= Council of Seleucia =

The Council of Seleucia was an early Christian church synod at Seleucia Isauria (now Silifke, Turkey).

==History==
In 358, the Roman Emperor Constantius II requested two councils, one of the western bishops at Ariminum and one of the eastern bishops at Nicomedia to resolve the Arian controversy over the nature of the divinity of Jesus Christ, which divided the 4th-century church.

An earthquake struck Nicomedia, killing the bishop Cecropius of Nicomedia, among others, and on 27 September 359 the eastern council (of about 160 bishops) met at Seleucia instead. The council was bitterly divided, and procedurally irregular, and the two parties met separately and reached opposing decisions. The council was nevertheless attended by a thousand or more bishops.

Basil of Ancyra, Macedonius I of Constantinople, and Patrophilus, afraid the council would depose them, had delayed their arrival; Cyril of Jerusalem and Eustathius of Sebaste also faced unresolved charges.

On the first day, Acacius of Caesarea, George of Alexandria, Uranius of Tyre, and Eudoxius of Antioch, among others, wished to resolve the charges against these bishops, and the challenges to their credentials, before voting on theological matters. George of Laodicea, Sophronius of Pompeiopolis, and Eleusius of Cyzicus, among others, wished to vote on theological matters first, and won the first procedural votes.

On the second day, George of Laodicea opened the council to Basil and the other disputed bishops from their party, ignoring the charges, and closed the council to Acacius and the opposing bishops. They reaffirmed a Creed of Antioch from 341 which declared that the Son was of similar substance to the Father.

On the following days, however, to reach broader agreement, Basil and the disputed bishops did not attend, while Acacius and the others did. Acacius proposed a new creed, with notes stating that the Son was like the Father, compromising between the controversial language of Nicaea and Antioch, and condemning Anomoeanism.

In the end, the council divided again. Basil, George of Laodicea, and their party deposed or excommunicated their opponents, including Acacius, George of Alexandria, Uranius, Theodulus of Chaeretapa, Theodosius of Philadelphia in Lydia, Evagrius of Mytilene, Leontius of Tripolis, Eudoxius of Antioch, Asterius, Eusebius, Abgarus, Basilicus, Phoebus, Fidelis, Eutychius, Magnus, and Eustathius, as well as one of those who had already faced charges, Patrophilus. Acacius and his party challenged the decisions, as did the Anomoeans.

Later that year, Constantius called for a council in Constantinople to consider the decision at Ariminum and resolve the split at Seleucia.
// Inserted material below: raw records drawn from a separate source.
(** * SimulEval sentence-level scorer: a shallow embedding

    This development embeds [simuleval/scorer/scorer.py] (class
    [SentenceLevelScorer]) and states its specification as theorems.

    Python integers are [Z]; strings are [string]; the numbers held in the
    [metrics] mappings are exact rationals [Qc] (every finite float is one,
    and [statistics.mean] sums its data exactly as fractions before it
    divides).  The [instances] attribute is a Python [dict]: it is modelled
    as an insertion-ordered association list, because [dict.values()]
    visits the entries in insertion order and that order decides which
    exception a failing comprehension raises first.  Result dictionaries,
    whose order nothing observes, are [gmap]s.

    Methods that mutate the scorer or its instances, or that log, live in a
    small state/trace/exception monad [M]; read-only methods are functions
    from the scorer to a [result]. *)

From Stdlib Require Import Ascii String QArith Qcanon.
From stdpp Require Import base numbers list strings gmap pretty.

Local Open Scope Z_scope.

(** ** Python exceptions and results *)

Inductive pykey :=
| KInt (i : Z)
| KStr (s : string).

Inductive exn :=
| KeyError (k : pykey)
| AttributeError (name : string)
| TypeError
| ValueError
| NotImplementedError
| StatisticsError
| FileNotFoundError
| InstanceError (msg : string).

Inductive result (A : Type) :=
| Ok (a : A)
| Raise (e : exn).
Arguments Ok {A} a.
Arguments Raise {A} e.

Definition rbind {A B} (r : result A) (f : A → result B) : result B :=
  match r with
  | Ok a => f a
  | Raise e => Raise e
  end.

Declare Scope result_scope.
Delimit Scope result_scope with R.
Notation "x ←r m ; k" := (rbind m (λ x, k))
  (at level 100, m at next level, right associativity,
   format "x  ←r  m ;  '/' k") : result_scope.
Local Open Scope result_scope.

Definition is_Ok {A} (r : result A) : Prop := ∃ a, r = Ok a.

(** [[f(x) for x in l]], stopping at the first exception. *)
Fixpoint mapR {A B} (f : A → result B) (l : list A) : result (list B) :=
  match l with
  | [] => Ok []
  | x :: l' =>
      y ←r f x;
      ys ←r mapR f l';
      Ok (y :: ys)
  end.

(** [[x for x in l if p(x)]], stopping at the first exception. *)
Fixpoint filterR {A} (p : A → result bool) (l : list A) : result (list A) :=
  match l with
  | [] => Ok []
  | x :: l' =>
      b ←r p x;
      xs ←r filterR p l';
      Ok (if b : bool then x :: xs else xs)
  end.
(** * Storage engine of the time-tracker bot (src/database.py)

    A shallow embedding of the SQLite-backed storage engine and of the
    handlers and helpers of the front-end (src/bot.py) that call it,
    together with the properties of the engine that the specification
    states and further properties that the code shows.

    Modelling conventions.
    - The database file is a record of the two tables, each a list of rows in
      insertion order, plus the two AUTOINCREMENT counters that SQLite keeps
      in [sqlite_sequence].
    - An integer column is a [Z]; a TEXT column is a [string] of ASCII
      characters; a nullable column is an [option].  Python's [str.lower],
      [str.strip] and [str.split] are Unicode-aware; they are embedded on
      ASCII text, where the definitions are exact, and a theorem that
      applies one of them to a text it does not fix assumes [is_ascii] of
      that text.  The calls that build a [reachable] database and the
      messages of a handler sequence carry ASCII text in the same way.
    - [datetime.now()] is an explicit argument [now].  A naive local
      [datetime] is the number of microseconds it denotes, a [Z]: the ISO
      text that the code stores ([isoformat], read back by [fromisoformat])
      round-trips, and compares as text exactly as the instants compare, so
      the text never appears.  [int((now - started).total_seconds())] is the
      quotient by one million that truncates toward zero (the float is exact
      for intervals below about 270 years).
    - Every function opens its own connection and commits once: one call is
      one state transition.  Storage faults are not modelled. *)

From Stdlib Require Import ZArith List String Ascii Bool Lia.
From Stdlib Require Import Permutation Sorted.
From Stdlib Require Decimal DecimalString DecimalZ.
Import ListNotations.

#[local] Open Scope string_scope.
#[local] Open Scope list_scope.
#[local] Open Scope Z_scope.

(** ** Rows and tables *)

Definition timestamp := Z.

Definition user_id := Z.

(** A row of [categories (id, user_id, name)]. *)
Record category := mkCategory {
  cat_id : Z;
  cat_user_id : user_id;
  cat_name : string
}.

(** A row of [time_entries (id, user_id, category_id, task_name, started_at,
    stopped_at, duration_seconds)]; the last two columns are nullable. *)
Record time_entry := mkEntry {
  te_id : Z;
  te_user_id : user_id;
  te_category_id : Z;
  te_task_name : string;
  te_started_at : timestamp;
  te_stopped_at : option timestamp;
  te_duration_seconds : option Z
}.

(** The database: both tables and, for each, the largest rowid that
    AUTOINCREMENT has handed out so far. *)
Record db := mkDb {
  categories : list category;
  categories_seq : Z;
  time_entries : list time_entry;
  time_entries_seq : Z
}.

(** [init_db] on a fresh file: both tables exist and are empty. *)
Definition init_db : db := mkDb [] 0 [] 0.

Definition DEFAULT_CATEGORIES : list string :=
  ["work"; "study"; "sport"; "other"].

Definition is_null {A : Type} (o : option A) : bool :=
  match o with None => true | Some _ => false end.

(** ** Text helpers *)

(** The texts on which the three helpers below are Python's: every
    character is an ASCII character (a code below 128).  On other text
    [str.lower], [str.strip] and [str.split] follow the Unicode tables,
    which are not embedded. *)
Fixpoint is_ascii (s : string) : bool :=
  match s with
  | EmptyString => true
  | String c s' => (N_of_ascii c <? 128)%N && is_ascii s'
  end.

(** [str.lower()] on ASCII text: the letters A to Z move to a to z, every
    other character stays. *)
Definition lower_ascii (c : ascii) : ascii :=
  let n := N_of_ascii c in
  if (65 <=? n)%N && (n <=? 90)%N then ascii_of_N (n + 32) else c.

Fixpoint lower (s : string) : string :=
  match s with
  | EmptyString => EmptyString
  | String c s' => String (lower_ascii c) (lower s')
  end.

(** The ASCII characters [str.strip()] removes: tab, line feed, vertical tab,
    form feed, carriage return, the four separators 28 to 31, and space. *)
Definition is_space (c : ascii) : bool :=
  let n := N_of_ascii c in
  ((9 <=? n)%N && (n <=? 13)%N) || ((28 <=? n)%N && (n <=? 32)%N).

Fixpoint lstrip (s : string) : string :=
  match s with
  | EmptyString => EmptyString
  | String c s' => if is_space c then lstrip s' else s
  end.

Fixpoint rstrip (s : string) : string :=
  match s with
  | EmptyString => EmptyString
  | String c s' =>
      match rstrip s' with
      | EmptyString => if is_space c then EmptyString else String c EmptyString
      | r => String c r
      end
  end.

(** [str.strip()] on ASCII text, which src/bot.py applies to what the user
    typed. *)
Definition strip (s : string) : string := rstrip (lstrip s).

(** ** ORDER BY *)

Section OrderBy.
Context {A : Type} (before : A -> A -> bool).

Fixpoint place (x : A) (l : list A) : list A :=
  match l with
  | [] => [x]
  | y :: l' => if before x y then x :: l else y :: place x l'
  end.

(** A stable sort: rows that compare equal keep their relative order. *)
Definition order_by (l : list A) : list A := fold_right place [] l.

Definition comes_before (a b : A) : Prop := before a b = true.
End OrderBy.

(** ** Writes to [categories] *)

(** Does a row with this [(user_id, name)] exist: the UNIQUE constraint. *)
Definition unique_conflict (u : user_id) (n : string) (cs : list category)
  : bool :=
  existsb (fun c => (cat_user_id c =? u) && String.eqb (cat_name c) n) cs.
Lemma ask_value_other self state state' s :
  state ≠ state' ->
  st_values (snd (ask_value self state s)) !! state' = st_values s !! state'
  /\ st_visits (snd (ask_value self state s)) !! state' = st_visits s !! state'.
Proof.
  intros Hne. destruct (st_values s !! state) as [v|] eqn:Hv.
  - by rewrite (ask_value_known _ _ _ _ Hv).
  - rewrite (ask_value_new _ _ _ Hv). simpl.
    by rewrite !lookup_insert_ne.
Qed.

Lemma ask_value_keeps self state state' s v :
  st_values s !! state' = Some v ->
  st_values (snd (ask_value self state s)) !! state' = Some v.
Proof.
  intros Hv'. destruct (decide (state = state')) as [->|Hne].
  - by rewrite (ask_value_known _ _ _ _ Hv').
  - by rewrite (proj1 (ask_value_other self _ _ s Hne)).
Qed.

Lemma ask_value_wf self state s :
  store_wf s -> store_wf (snd (ask_value self state s)).
Proof.
  intros Hwf. destruct (st_values s !! state) as [v|] eqn:Hv.
  - by rewrite (ask_value_known _ _ _ _ Hv).
  - rewrite (ask_value_new _ _ _ Hv). by apply set_state_value_wf.
Qed.

Lemma value_or_init_ask self state state' s :
  value_or_init self state' (snd (ask_value self state s))
  = value_or_init self state' s.
Proof.
  destruct (decide (state = state')) as [->|Hne].
  - unfold value_or_init at 1. rewrite ask_value_stored. done.
  - unfold value_or_init. by rewrite (proj1 (ask_value_other self _ _ s Hne)).
Qed.

Lemma ask_value_new_state_visits self state s :
  store_wf s -> st_values s !! state = None ->
  fst (ask_value self state s) = init_value self state
  /\ st_values (snd (ask_value self state s)) !! state
     = Some (fst (ask_value self state s))
  /\ visits_of state (snd (ask_value self state s)) = 1%Z.
Proof.
  intros Hwf Hn. rewrite (ask_value_new _ _ _ Hn). cbn [fst snd].
  split; [done|]. split; [apply set_state_value_values_eq|].
  rewrite set_state_value_visits_eq. by rewrite (visits_of_absent _ _ Hwf Hn).
Qed.

(** Claim C4, amended. For a state that the tables do not hold, [ask_value]
  returns [DEFAULT_VALUE] and leaves the visit count of the state at 1,
  unless [check_game_status] reports a win on its board (a status above
  0, whichever mark has the line): then it stores and returns the reward
  of the agent's own mark, [O_REWARD] for ['O'] and [X_REWARD] for ['X'],
  and the visit count is 1 as well. *)
Theorem ask_value_new_state self state s :
  store_wf s -> st_values s !! state = None ->
  fst (ask_value self state s)
  = num_of_Z (if (0 <? check_game_status (fst state))%Z
              then match mark self with MarkO => O_REWARD | MarkX => X_REWARD end
              else DEFAULT_VALUE)
  /\ st_values (snd (ask_value self state s)) !! state
     = Some (fst (ask_value self state s))
  /\ visits_of state (snd (ask_value self state s)) = 1%Z.
Proof. intros Hwf Hn. exact (ask_value_new_state_visits self state s Hwf Hn). Qed.

Lemma backup_unfold self state nstate reward s :
  backup self state nstate reward s
  = set_state_value state
      (num_add (value_or_init self state s)
         (num_mul (alpha self)
            (num_sub (value_or_init self nstate s) (value_or_init self state s))))
      (snd (ask_value self nstate (snd (ask_value self state s)))).
Proof.
  unfold backup.
  pose proof (ask_value_fst self state s) as Hval.
  pose proof (value_or_init_ask self state nstate s) as Hinit.
  destruct (ask_value self state s) as [val s1]. cbn [fst snd] in *.
  pose proof (ask_value_fst self nstate s1) as Hnv.
  destruct (ask_value self nstate s1) as [nv s2]. cbn [fst snd] in *.
  by rewrite Hval, Hnv, Hinit.
Qed.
==Acacius' proposed creed==
Acacius' proposed creed read, including its preface:
We having yesterday assembled by the emperor's command at Seleucia, a city of Isauria, on the 27th day of September, exerted ourselves to the utmost, with all moderation, to preserve the peace of the church, and to determine doctrinal questions on prophetic and evangelical authority, so as to sanction nothing in the ecclesiastic confession of faith at variance with the sacred Scriptures, as our Emperor Constantius most beloved of God has ordered. But inasmuch as certain individuals in the Synod have acted injuriously toward several of us, preventing some from expressing their sentiments, and excluding others from the council against their wills; and at the same time have introduced such as have been deposed, and persons who were ordained contrary to the ecclesiastical canon, so that the Synod has presented a scene of tumult and disorder, of which the most illustrious Leonas, the Comes, and the most eminent Lauricius, governor of the province, have been eye-witnesses, we are therefore under the necessity of making this declaration. That we do not repudiate the faith which was ratified at the consecration of the church at Antioch; [423] for we give it our decided preference, because it received the concurrence of our fathers who were assembled there to consider some controverted points. Since, however, the terms homoousion and homoiousion have in time past troubled the minds of many, and still continue to disquiet them; and moreover that a new term has recently been coined by some who assert the anomoion of the Son to the Father: we reject the first two, as expressions which are not found in the Scriptures; but we utterly anathematize the last, and regard such as countenance its use, as alienated from the church. We distinctly acknowledge the homoion of the Son to the Father, in accordance with what the apostle has declared concerning him, [424] "Who is the image of the invisible God."
We confess then, and believe in one God the Father Almighty, the Maker of heaven and earth, and of things visible and invisible. We believe also in his Son our Lord Jesus Christ, who was begotten of him without passion before all ages, God the Word, the only-begotten of God, the Light, the Life, the Truth, the Wisdom: through whom all things were made which are in the heavens and upon the earth, whether visible or invisible. We believe that he took flesh of the holy Virgin Mary, at the end of the ages, in order to abolish sin; that he was made man, suffered for our sin, and rose again, and was taken up into the heavens, to sit at the right hand of the Father, whence he will come again in glory to judge the living and the dead. We believe also in the Holy Spirit, whom our Lord and Saviour has denominated the Comforter, and whom he sent to his disciples after his departure, according to his promise: by whom also he sanctifies all believers in the church, who are baptized in the name of the Father, and of the Son, and of the Holy Ghost. Those who preach anything contrary to this creed, we regard as aliens from the catholic church.

==Council of Nicomedia==
The council was originally intended to be held at the Cathedral of Nicomedia, however shortly before the council was to be held an earthquake struck that city destroying setting fire to the ruin.
Killed in the earthquake were the host bishop Cecropius of Nicomedia, and another bishop from the Bosporus area. Opponents of Arianism of course held the earthquake to be divine retribution. With the venue destroyed the Emperor moved the council to Selucia, which was selected as Eudoxius objected to Tarsus and Basil objected to the
royal city of Nicaea.

==See also==
- Council of Rimini
- Council of Constantinople (360)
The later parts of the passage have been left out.